Il bene comune e le scelte radicali

Più il bene comune si riduce a quel pragmatismo magari rivestito di qualche buona intenzione o di tanta buona fede, con cui si incartano ben bene ogni piccineria ideologica, più ci si autoinganna o ci si autogiustifica, tenendo il piede in più scarpe, tanto si dice: “Della mia vita privata faccio ciò che voglio!”.
E così ci si sdoppia, generando un equivoco di fondo: voler fare credere che il bene comune abbia una doppia casa!
Il bene comune esige scelte ben precise, scelte, e più la mia idea di bene comune è nobile, più le scelte diventano radicali: scelte che impongono rinunce radicali.
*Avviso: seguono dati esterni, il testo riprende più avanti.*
(** ** Creating and finding objects *)

Lemma find_key_empty {A} (key_of : A -> Z) key : find_key key_of key (∅ : gmap Z A) = None.
Proof. unfold find_key. now destruct (key =? 0). Qed.

Lemma find_key_singleton {A} (key_of : A -> Z) key id (a : A) :
  key <> 0 -> find_key key_of key {[ id := a ]} = if key_of a =? key then Some id else None.
Proof.
  intros Hk. unfold find_key. destruct (Z.eqb_spec key 0); [done|].
  rewrite map_to_list_singleton. cbn. now destruct (key_of a =? key).
Qed.

Section IpcGet.
Context {A : Type} (key_of : A -> Z) (objs : kernel -> gmap Z A)
  (set : gmap Z A -> kernel -> kernel) (new : A) (key : Z).

Lemma ipc_get_found creat o id :
  find_key key_of key (objs (o_kern o)) = Some id ->
  ipc_get key_of objs set new key creat o = Ret id o.
Proof. unfold ipc_get, bind, get. cbn. now intros ->. Qed.

Lemma ipc_get_absent o :
  find_key key_of key (objs (o_kern o)) = None -> key <> 0 ->
  ipc_get key_of objs set new key false o = Ret (-1) (set_errno ENOENT o).
Proof.
  unfold ipc_get, bind, get. cbn. intros -> Hk. destruct (Z.eqb_spec key 0); [done|]. done.
Qed.

Lemma ipc_get_new o :
  find_key key_of key (objs (o_kern o)) = None ->
  ipc_get key_of objs set new key true o
  = Ret (k_nextid (o_kern o))
      (set_kern (next_id (set (<[k_nextid (o_kern o) := new]> (objs (o_kern o))) (o_kern o))) o).
Proof. unfold ipc_get, bind, get. cbn. now intros ->. Qed.
End IpcGet.
(** ** Properties *)

(** [ReadSocket] is independent of the pieces in which the bytes arrive: with at least
    [nLen] bytes on the way it returns 0, stores the first [nLen] of them and leaves the
    others for the next call.  With fewer, it stores those and fails at the end of the
    stream, but also on a socket that does not wait: the bytes are then lost for the
    caller. *)
Theorem ReadSocket_correct fd s n sBuf nLen :
  n_socks n !! fd = Some s -> pieces_ok (s_in s) -> 0 < nLen <= Z.of_nat (length sBuf) ->
  let data := List.concat (s_in s) in
  if nLen <=? Z.of_nat (length data) then
    exists b ps, ReadSocket fd sBuf nLen n = Ret (0, b) (left_over fd s ps n)
      /\ st 0 (take (Z.to_nat nLen) data) sBuf = Some b
      /\ List.concat ps = drop (Z.to_nat nLen) data /\ pieces_ok ps
  else exists b, st 0 data sBuf = Some b /\ short_read fd s b n (ReadSocket fd sBuf nLen n).
Proof.
  intros Hs Hp Hn data. unfold ReadSocket. destruct (Z.leb_spec nLen 0); [lia|].
  pose proof (read_loop_eq (Z.to_nat nLen) fd s n sBuf nLen 0 (s_in s) Hs eq_refl Hp ltac:(lia) ltac:(lia) ltac:(lia)) as H1.
  cbn zeta in H1. rewrite Z.sub_0_r in H1. fold data in H1.
  destruct (Z.leb_spec nLen (Z.of_nat (length data))); destruct (Nat.leb_spec (Z.to_nat nLen) (length data)); try lia.
  - destruct H1 as (b & ps & E1 & E2 & E3 & E4). exists b, ps. done.
  - exact H1.
Qed.

(** [WriteSocket] sends the first [nLen] bytes of the buffer, in order and once, however
    few of them each [write] takes; it fails only when a [write] does, after a proper
    part of them.  Other sockets are not touched. *)
Theorem WriteSocket_correct fd s n sBuf nLen :
  n_socks n !! fd = Some s -> 0 < nLen <= Z.of_nat (length sBuf) ->
  exists r m ks n', WriteSocket fd sBuf nLen n = Ret r n'
    /\ n_socks n' !! fd = Some (set_out (s_out s ++ take m sBuf) ks s)
    /\ (forall fd', fd' <> fd -> n_socks n' !! fd' = n_socks n !! fd')
    /\ ((r = 0 /\ Z.of_nat m = nLen)
        \/ (r = -1 /\ Z.of_nat m < nLen /\ Exists (fun k => k <= 0) (s_room s))).
Proof.
  intros Hs Hn. unfold WriteSocket. destruct (Z.leb_spec nLen 0); [lia|].
  destruct (write_loop_eq (Z.to_nat nLen) fd s n sBuf nLen 0 Hs ltac:(lia) ltac:(lia) ltac:(lia))
    as (r & m & ks & n' & E & H1 & H2 & C).
  rewrite Z.sub_0_r, drop_0 in H1, C. rewrite length_take in C.
  exists r, m, ks, n'. split; [exact E|].
  rewrite take_take in H1. replace (m `min` Z.to_nat nLen)%nat with m in H1 by lia.
  split; [exact H1|]. split; [exact H2|]. destruct C as [[-> ->]|(-> & Hm & Hx)]; [left; lia|right]. split; [done|]. split; [lia|done].
Qed.

(** C30: [RcvTxnMsg] takes one frame off the stream, in whatever pieces it arrives: a message
    of 1 to 9999 bytes behind its length in four digits.  It stores the frame at the
    start of the caller's buffer, reports its length and leaves what follows for the next
    call.  The caller's buffer is not checked: when it is smaller than the frame, the
    copy runs over its end. *)
Theorem RcvTxnMsg_correct fd s n buf old body rest :
  n_socks n !! fd = Some s -> pieces_ok (s_in s) ->
  List.concat (s_in s) = frame body ++ rest -> 1 <= Z.of_nat (length body) <= 9999 ->
  match st 0 (frame body) buf with
  | Some b => exists ps, RcvTxnMsg fd 4 buf old n
      = Ret (0, b, 4 + Z.of_nat (length body)) (left_over fd s ps n)
      /\ List.concat ps = rest /\ pieces_ok ps
  | None => RcvTxnMsg fd 4 buf old n = Fault
  end.
Proof.
  intros Hs Hp Hc Hl. destruct (st 0 (frame body) buf) as [b|] eqn:Hb.
  - now apply (RcvTxnMsg_frame fd s n buf old body rest).
  - destruct (RcvTxnMsg_reads fd s n buf old body rest Hs Hp Hc Hl) as (ps & -> & _).
    destruct (header_chars (Z.of_nat (length body)) ltac:(lia)) as (L4 & _).
    destruct (st 0 (fmt_0d 4 _) buf) as [b1|] eqn:S1; [|reflexivity].
    pose proof (st_append 0 _ body buf b1 S1) as SA. rewrite L4 in SA. change (0 + Z.of_nat 4) with 4 in SA.
    fold (frame body) in SA. rewrite Hb in SA. erewrite bind_Ret by reflexivity. now rewrite SA.
Qed.

(** *** Witnesses *)

Definition demo_sock : sock :=
  mkSock [str "00"; str "05he"; str "llo0001x"] true false [] [2; 3] [].

Definition demo_net : net := mkNet {[ 5 := demo_sock ]} 0 [] [] [] [] 0 0 no_alarm.
Lemma get_line_lf n l s :
  Forall line_char l -> (length l < n)%nat -> get_line n (l ++ LF :: s) = (l ++ [LF], false).
Proof.
  intros H. revert n. induction H as [|c l [_ Hc] _ IH]; intros n Hn; destruct n as [|n];
    cbn [length] in Hn; try lia; cbn [get_line app].
  - now rewrite ceqb_refl.
  - rewrite (proj2 (ceqb_neq _ _) Hc), IH by lia. done.
Qed.

Lemma get_line_eof n l :
  Forall line_char l -> (length l < n)%nat -> get_line n l = (l, true).
Proof.
  intros H. revert n. induction H as [|c l [_ Hc] _ IH]; intros n Hn; destruct n as [|n];
    cbn [length] in Hn; try lia; cbn [get_line]; [done|].
  rewrite (proj2 (ceqb_neq _ _) Hc), IH by lia. done.
Qed.

Lemma line_char_nonul l : Forall line_char l -> nonul l.
Proof. intros H. eapply Forall_impl; [exact H|]. now intros c []. Qed.

(** A string written over zeroed memory. *)
Lemma st_zeros s n b :
  st 0 (s ++ [NUL]) (zeros n) = Some b -> nonul s -> cstr b = s /\ terminated b = true.
Proof.
  unfold st. destruct (_ && _); [|done]. intros [= <-] Hs. rewrite <- app_assoc. cbn [app].
  split; [now apply cstr_app_nul|apply terminated_app].
Qed.

(** A zeroed buffer of [n] bytes that holds the string [s]. *)
Definition buf_of (n : Z) (s : bytes) : bytes := s ++ zeros (n - Z.of_nat (length s)).

Lemma st_zeros_eq s n b : st 0 (s ++ [NUL]) (zeros n) = Some b -> b = buf_of n s.
Proof.
  unfold st. destruct (_ && _) eqn:E; [|done]. intros [= <-].
  rewrite andb_true_iff, !Z.leb_le, length_app in E. cbn [length] in E. unfold buf_of.
  rewrite <- app_assoc. f_equal. unfold zeros in *. rewrite length_replicate in E.
  rewrite length_app, drop_replicate. cbn [length app]. change (NUL :: ?x) with ([NUL] ++ x).
  replace (Z.to_nat (n - Z.of_nat (length s)))
    with (S (Z.to_nat n - (Z.to_nat 0 + (length s + 1))))%nat by lia. done.
Qed.
(** A buffer whose frames no longer agree, or whose front frame has lost the magic
    number (an overrun or an underrun of its data), is refused by all three
    operations: [tux_real_len] and [tux_realloc] report [SYS_INVAL], [tux_free] leaves
    it allocated, and memory does not change. *)
Theorem damaged_buffer_refused ptr t data t2 w :
  buffer ptr t data t2 w -> tp_magic t <> MAGIC \/ t <> t2 ->
  tux_real_len ptr w = Ret (-1) (set_tux_errno SYS_INVAL w)
  /\ (forall size, tux_realloc ptr size w = Ret NULL (set_tux_errno SYS_INVAL w))
  /\ tux_free ptr w = Ret tt w.
Proof. intros B H. exact (checks_fail ptr t data t2 w B H). Qed.

(** *** Witnesses *)

Definition demo_ctrl : mb_ctrl_t := mkCtrl 4 6 100 0 0 601107 601117 1 2 4096.

(** A process attached to empty tables, with no memory allocated. *)
Definition demo_world (o : os) : world :=
  mkWorld o demo_ctrl true [] [] [] zero_head 0 0 0 ∅ STRIDE (2 ^ 20) "J"%char 0.

Definition demo_os0 : os :=
  mkOs (mkKernel ∅ 0 ∅ ∅) 0 [] [] 0 0 [] [] [] None [] [] None.

Lemma demo_heap_ok o : heap_ok (demo_world o).
Proof. split; [done|]. split; [done|]. intros p [b H]. cbn in H. now rewrite lookup_empty in H. Qed.

Definition demo_frame : tpmemory := mkTp carraytype emptystring 8 MAGIC.
Definition demo_data : bytes := str "12345678901234567890123456789012".
Definition demo_buffer (back : bytes) : world :=
  set_w_brk (2 * STRIDE)
    (set_w_heap {[ STRIDE := enc_tp demo_frame ++ demo_data ++ back ]} (demo_world demo_os0)).

Lemma demo_buffer_ok t : wf_tp t -> buffer (STRIDE + 32) demo_frame demo_data t (demo_buffer (enc_tp t)).
Proof.
  intros. unfold buffer. rewrite Z.add_simpl_r. split; [done|]. split; [done|].
  split; [vm_compute; intuition discriminate|]. split; [done|].
  split; [vm_compute; intuition discriminate|]. split; [done|]. apply lookup_singleton_eq.
Qed.

Lemma demo_buffer_heap t : heap_ok (demo_buffer t).
Proof.
  split; [done|]. split; [done|]. intros p [b H]. cbn [demo_buffer w_heap set_w_brk set_w_heap] in H.
  apply lookup_singleton_Some in H as [<- _]. done.
Qed.

Lemma tux_alloc_correct_witness :
  exists ptr w' data,
    tux_alloc (str "CARRAY") 100 (demo_world demo_os0) = Ret ptr w'
    /\ live ptr carraytype 2148 data w' /\ tux_real_len ptr w' = Ret 2148 w'.
Proof.
  destruct (tux_alloc_correct 100 (demo_world demo_os0) (demo_heap_ok _)) as (ptr & w' & data & H);
    [reflexivity|lia|vm_compute; discriminate|vm_compute; discriminate|].
  exists ptr, w', data. destruct H as (E & _ & B & _ & L & _). split; [exact E|split; [exact B|exact L]].
Defined.

Lemma tux_realloc_correct_witness :
  exists ptr' w' data',
    tux_realloc (STRIDE + 32) 40 (demo_buffer (enc_tp demo_frame)) = Ret ptr' w'
    /\ live ptr' carraytype 40 data' w' /\ take 32 data' = demo_data.
Proof.
  destruct (tux_realloc_correct (STRIDE + 32) carraytype 8 demo_data (demo_buffer (enc_tp demo_frame)) 40)
    as (ptr' & w' & data' & E & _ & B & P & _).
  - apply demo_buffer_heap.
  - reflexivity.
  - apply demo_buffer_ok. vm_compute. intuition discriminate.
  - vm_compute. intuition discriminate.
  - vm_compute. discriminate.
  - exists ptr', w', data'. split; [exact E|]. split; [exact B|]. rewrite (P 32%nat).
    + reflexivity.
    + cbn. lia.
    + destruct B as (_ & _ & _ & _ & _ & L & _). cbn [tp_len] in L. vm_compute (room 40) in L. lia.
Defined.

(** A terminating NUL written behind 32 data bytes lands in the back frame. *)
Definition demo_hit : tpmemory := mkTp (carraytype - 24) emptystring 8 MAGIC.

Lemma damaged_buffer_refused_witness :
  tux_free (STRIDE + 32) (demo_buffer (enc_tp demo_hit)) = Ret tt (demo_buffer (enc_tp demo_hit)).
Proof.
  apply (damaged_buffer_refused (STRIDE + 32) demo_frame demo_data demo_hit).
  - apply demo_buffer_ok. vm_compute. intuition discriminate.
  - right. discriminate.
Defined.
Lemma tux_return_sends handler w rval rcode ptr fl data q :
  let len := Z.of_nat (length data) in
  let h := set_h_len len (gipcMsgHead w) in
  attached w = true -> mb_longjmp w <> 0 -> fl <> -1 -> ptr <> NULL ->
  0 < len -> SIZEOF_HEAD + len < BUS_MAX_MSG_LEN -> len <= max_msg_len (w_ctrl w) ->
  load ptr len w = Ret data w ->
  length (h_name h) = 33%nat -> 1 <= h_req_msg_type h -> o_caught (w_os w) = [] ->
  queue (rsp_que_id (w_ctrl w)) (w_os w) = Some q -> Z.of_nat (length (q_msgs q)) <= MSQ_MAX_NUM ->
  fits (reply_msg h data) q = true ->
  tux_return handler rval rcode ptr len fl w
  = Jump 1 (set_w_os (set_queue (rsp_que_id (w_ctrl w)) (enqueue (reply_msg h data) q) (w_os w)) (set_gipcMsgHead h w)).
Proof.
  intros len h Ha Hj Hfl Hp Hlen Hmax1 Hmax2 Hl Hn Hty Hc Hq Hcnt Hf. set (w1 := set_gipcMsgHead h w).
  pose proof (reply_queued w1 h data q Hlen Hmax1 Hn Hty Hq Hcnt Hf) as S. change (w_ctrl w1) with (w_ctrl w) in S.
  unfold tux_return. erewrite bind_Ret by reflexivity.
  rewrite (proj2 (Z.eqb_neq _ 0) Hj). erewrite bind_Ret by reflexivity. unfold sdIsAttach. cbn [id]. rewrite Ha. cbn [negb].
  erewrite bind_Ret; cycle 1.
  { unfold tux_return_reply. rewrite (proj2 (Z.eqb_neq fl _) Hfl), (proj2 (Z.eqb_neq ptr _) Hp).
    destruct (Z.eqb_spec len 0); [lia|]. erewrite bind_Ret by reflexivity.
    destruct (Z.ltb_spec len 0); [lia|]. rewrite (bind_Ret _ _ _ _ _ (ctrl_eq w Ha)).
    destruct (Z.ltb_spec (max_msg_len (w_ctrl w)) len); [lia|].
    rewrite i32_id by (unfold SIZEOF_HEAD, BUS_MAX_MSG_LEN in Hmax1; lia). erewrite bind_Ret by reflexivity. fold h w1.
    erewrite bind_Ret by reflexivity. change (gipcMsgHead w1) with h.
    pose proof (reply_filled h data w1 Hn Hmax1) as F. apply bind_Ret_inv in F as (m1 & w2 & F1 & F2).
    rewrite (bind_Ret _ _ _ _ _ F1). assert (w2 = w1) as ->.
    { unfold fill, bind, deref in F1. destruct (st _ _ _); [now injection F1|discriminate]. }
    change (h_len h) with len. rewrite (bind_Ret _ _ w1 data w1); cycle 1.
    { revert Hl. unfold load, deref. change (w_heap w1) with (w_heap w). destruct (_ ≫= _); [|done]. unfold ret. now intros [= ->]. }
    rewrite (bind_Ret _ _ _ _ _ F2), (sys_bind _ _ _ w1 _ _ S) by exact Hc. reflexivity. }
  cbn [negb Z.eqb]. reflexivity.
Qed.

(** C29: [tux_return] of a reply of 1 to 3963 bytes appends to the reply queue one message
    of the type the request's head asks for: the head, with its length set, and the
    data.  The return code [rval] is not part of it: a failure looks like a success. *)
Theorem tux_return_correct handler w rval rcode ptr len fl data q :
  let h := set_h_len len (gipcMsgHead w) in
  attached w = true -> mb_longjmp w <> 0 -> fl <> -1 -> ptr <> NULL ->
  0 < len -> SIZEOF_HEAD + len < BUS_MAX_MSG_LEN -> len <= max_msg_len (w_ctrl w) ->
  load ptr len w = Ret data w -> Z.of_nat (length data) = len ->
  length (h_name h) = 33%nat -> 1 <= h_req_msg_type h -> o_caught (w_os w) = [] ->
  queue (rsp_que_id (w_ctrl w)) (w_os w) = Some q -> Z.of_nat (length (q_msgs q)) <= MSQ_MAX_NUM ->
  fits (mkMsg (h_req_msg_type h) (le64 0 ++ enc_head h ++ data)) q = true ->
  exists o', tux_return handler rval rcode ptr len fl w = Jump 1 (set_w_os o' (set_gipcMsgHead h w))
    /\ msgs (rsp_que_id (w_ctrl w)) o'
       = q_msgs q ++ [mkMsg (h_req_msg_type h) (le64 0 ++ enc_head h ++ data)]
    /\ (forall id, id <> rsp_que_id (w_ctrl w) -> queue id o' = queue id (w_os w)).
Proof.
  intros h Ha Hj Hfl Hp Hlen Hmax1 Hmax2 Hl Hd Hn Hty Hc Hq Hcnt Hf. subst len. eexists. split; [|split].
  - now apply tux_return_sends with (q := q).
  - unfold msgs. now rewrite queue_set_eq.
  - intros id Hid. now apply queue_set_ne.
Qed.

(** ** Interrupted waits *)

Lemma MsqRcv_interrupted qid q o buf t sig evs :
  queue qid o = Some q -> 0 < t -> of_type t (q_msgs q) = [] -> o_sched o = EvSignal sig :: evs ->
  MsqRcv qid buf BUS_MAX_MSG_LEN t MSQ_MODE_BLOCK o
  = Ret (-9, buf) (set_errno EINTR (set_caught (o_caught o ++ [sig]) (set_sched evs o))).
Proof.
  intros Hq Ht Hm Hs. erewrite MsqRcv_of_msgrcv; [|].
  2:{ unfold msgrcv, try_rcv, bind, get, id. cbn [obind]. rewrite Hq.
      rewrite (pick_ext _ (fun m => m_type m =? t)), pick_none
        by (try (intros; now apply msg_match_pos); now apply of_type_none).
      change (MSQ_MODE_BLOCK =? MSQ_MODE_NONBLOCK) with false. cbn match. rewrite Hs.
      cbn [rcv_wait on_event]. reflexivity. }
  reflexivity.
Qed.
Penso soprattutto a quanti hanno delle responsabilità nel campo politico o amministrativo, chiamati per missione a gestire in totale dedizione di servizio quel bene che, tanto più è illuminato dall’intelletto attivo, tanto più impone sacrifici, purificazioni, quel distacco sempre più radicale dai più o meno giustificabili campanilismi, che sono come un paravento di stridenti personalismi, più o meno mediatici.
Ingenuità perdonabile?
Sarei anche tentato di chiudere un occhio, ma il bene comune non me lo perdonerebbe: sa benissimo che il suo peggior pericolo è proprio la mancanza di chiarezza, per cui si enfatizza quella pretesa, anche rivendicata spudoratamente, di giocare con i sentimenti o le emozioni personali, in una totale di confusione di idee per cui tutto viene messo nello stesso calderone, da cui uscirà una schifosa poltiglia.
Nessuno pretende di essere così radicali da sentirsi già perfetti, ma che si tenda alla radicalità e al Meglio sempre Meglio, questo sì: il bene comune non lascia tranquillo nessuno, tanto più se ci si mette su un piedistallo, o, meglio, se sul piedistallo si mette quell’ego che è la rovina di ogni bene, comune o non comune che sia.